After Earp said that she would like to engage the Equal Employment Opportunity Commission to see if there could be a pilot or initative to expedite complaints of sexual harassment “in a way to separate sexual assault from the silliness that goes on as a part of harassment,” Stabenow asked her if she considered harassment less serious.
Earp said “I probably shouldn’t have described sexual harassment as ‘silliness,’ although it is on acontinuum.”
Assault is a crime, she added, while harassment involves bullying and coarse language. But she added that harassment “chills the workplace, chills the environment.”
Earp said she would want to find out what has led to a culture of bullying in the Forest Service and figure out how to change it. She also said having a woman as Forest Service chief (Vicki Christiansen) “may give additional leverage in dealing with the problem,” and that there are also lessons to be learned from military Tailhook incident and from what happened with women air traffic controllers.
Earp said she is committed “to do whatever is possible with all the deliberate speed the government allows.”
Sen. Kirstin Gillibrand, D-N.Y., noted that Heidi Green, then the USDA chief of staff, had objected to 4-H’s statement of support for LGBTQ youth, an issue that reached New York 4-H, and asked Earp if she believes that an assistant secretary for civil rights should weigh in on that issue.
Earp said she was unfamiliar with the incident, but that it would be her professional legacy that every human being is entitled to be treated with civility and respect.

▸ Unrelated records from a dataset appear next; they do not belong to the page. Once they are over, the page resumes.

(** * radard: radar / vision lead fusion

    A shallow embedding of [selfdrive/controls/radard.py] and the
    verification of its specification.

    Numbers.  The program computes on Python floats.  As the specification
    does (it treats the decay of [aLeadTau] as exact multiplication by 0.9,
    "no explicit floor"), floats are idealised here as exact rationals [Q]:
    comparisons are the boolean comparisons of [Q], and numeric results are
    stated up to [==] where arithmetic is involved.

    Exceptions.  A Python exception is a value of [exn]; a function that can
    raise returns a [result].

    Dictionaries.  Python dictionaries keep insertion order, and the program
    relies on it (first maximum, first minimum, "last writer wins"), so they
    are association lists with unique keys, see [PyDict]. *)

From Stdlib Require Import List ZArith QArith Qabs Qpower Lia Lqa Bool.
From Stdlib Require Import Sorted Permutation.
Import ListNotations.

Set Implicit Arguments.

Open Scope Q_scope.

(** ** Boolean comparisons on numbers *)

Definition Qltb (x y : Q) : bool := negb (Qle_bool y x).
Definition Qleb (x y : Q) : bool := Qle_bool x y.

Infix "<?" := Qltb (at level 70, no associativity) : Q_scope.
Infix "<=?" := Qleb (at level 70, no associativity) : Q_scope.
Infix "=?" := Qeq_bool (at level 70, no associativity) : Q_scope.

(** ** Exceptions *)

Inductive exn : Type :=
| AssertionError
| AttributeError
| IndexError
| KeyError
| TypeError
| UnboundLocalError
| ValueError.

Inductive result (A : Type) : Type :=
| Ok (a : A)
| Raise (e : exn).

Arguments Ok {A} a.
Arguments Raise {A} e.

Definition bind {A B : Type} (m : result A) (f : A -> result B) : result B :=
  match m with
  | Ok a => f a
  | Raise e => Raise e
  end.

Notation "x <- m ;; k" := (bind m (fun x => k))
  (at level 61, m at next level, right associativity).

Definition returns {A : Type} (m : result A) : Prop := exists a, m = Ok a.

(** ** Python sequences *)

(** [l[i]] with Python's negative indices; [IndexError] out of range. *)
Definition py_index {A : Type} (l : list A) (i : Z) : result A :=
  let n := Z.of_nat (length l) in
  let j := if (i <? 0)%Z then (n + i)%Z else i in
  if ((j <? 0)%Z || (n <=? j)%Z)%bool then Raise IndexError
  else match nth_error l (Z.to_nat j) with
       | Some a => Ok a
       | None => Raise IndexError
       end.

(** [l[i] = a] for an index [i >= 0]; [IndexError] out of range. *)
Fixpoint set_item {A : Type} (l : list A) (i : nat) (a : A)
  : result (list A) :=
  match l, i with
  | [], _ => Raise IndexError
  | _ :: l', O => Ok (a :: l')
  | b :: l', S i' =>
      match set_item l' i' a with
      | Ok l'' => Ok (b :: l'')
      | Raise e => Raise e
      end
  end.

(** [enumerate(l)] *)
Definition enumerate {A : Type} (l : list A) : list (nat * A) :=
  combine (seq 0 (length l)) l.

(** [range(a, b)] as rationals. *)
Definition range (a b : nat) : list Q :=
  map (fun k => inject_Z (Z.of_nat k)) (seq a (b - a)).

(** ** Linear interpolation

    [interp] is imported from [openpilot.common.numpy_fast], which is not
    among the sources. *)

(** Modelled from the spec: the segments of [interp] right of a table point
    [(xlow, flow)]; "clamped-linear between the table points", the last
    value being used right of the last point. *)
Fixpoint interp_segments (xv xlow flow : Q) (pts : list (Q * Q)) : Q :=
  match pts with
  | [] => flow
  | (xhi, fhi) :: rest =>
      if xv <=? xhi
      then (xv - xlow) * (fhi - flow) / (xhi - xlow) + flow
      else interp_segments xv xhi fhi rest
  end.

Under questioning from Sen. Steve Daines, R-Mont., Brashears said that products that are produced in a lab should be differentiated from meat that comes from animals.
“We are going to spend a lot of time to determine what this label should be,” Brashears said, noting that she has worked on standards of identity in her career as an academic.
She also told Sen. John Hoeven, R-N.D., that consumers have the right to know whether meat comes from an animal or from cell-based production.
Brashears also promised to respond to consumer interest in locally produced meat by providing inspection services for small slaughter plants and mobile units.
Acknowledging to Sen. Robert Casey, D-Pa., that a recent Food Safety and Inspection Service report found that plants are struggling to control salmonella on chicken parts, she said, “We have to get those numbers down.”
Brashears also promised Sen. Amy Klobuchar, D-Minn., that she would work closely with the Food and Drug Administration.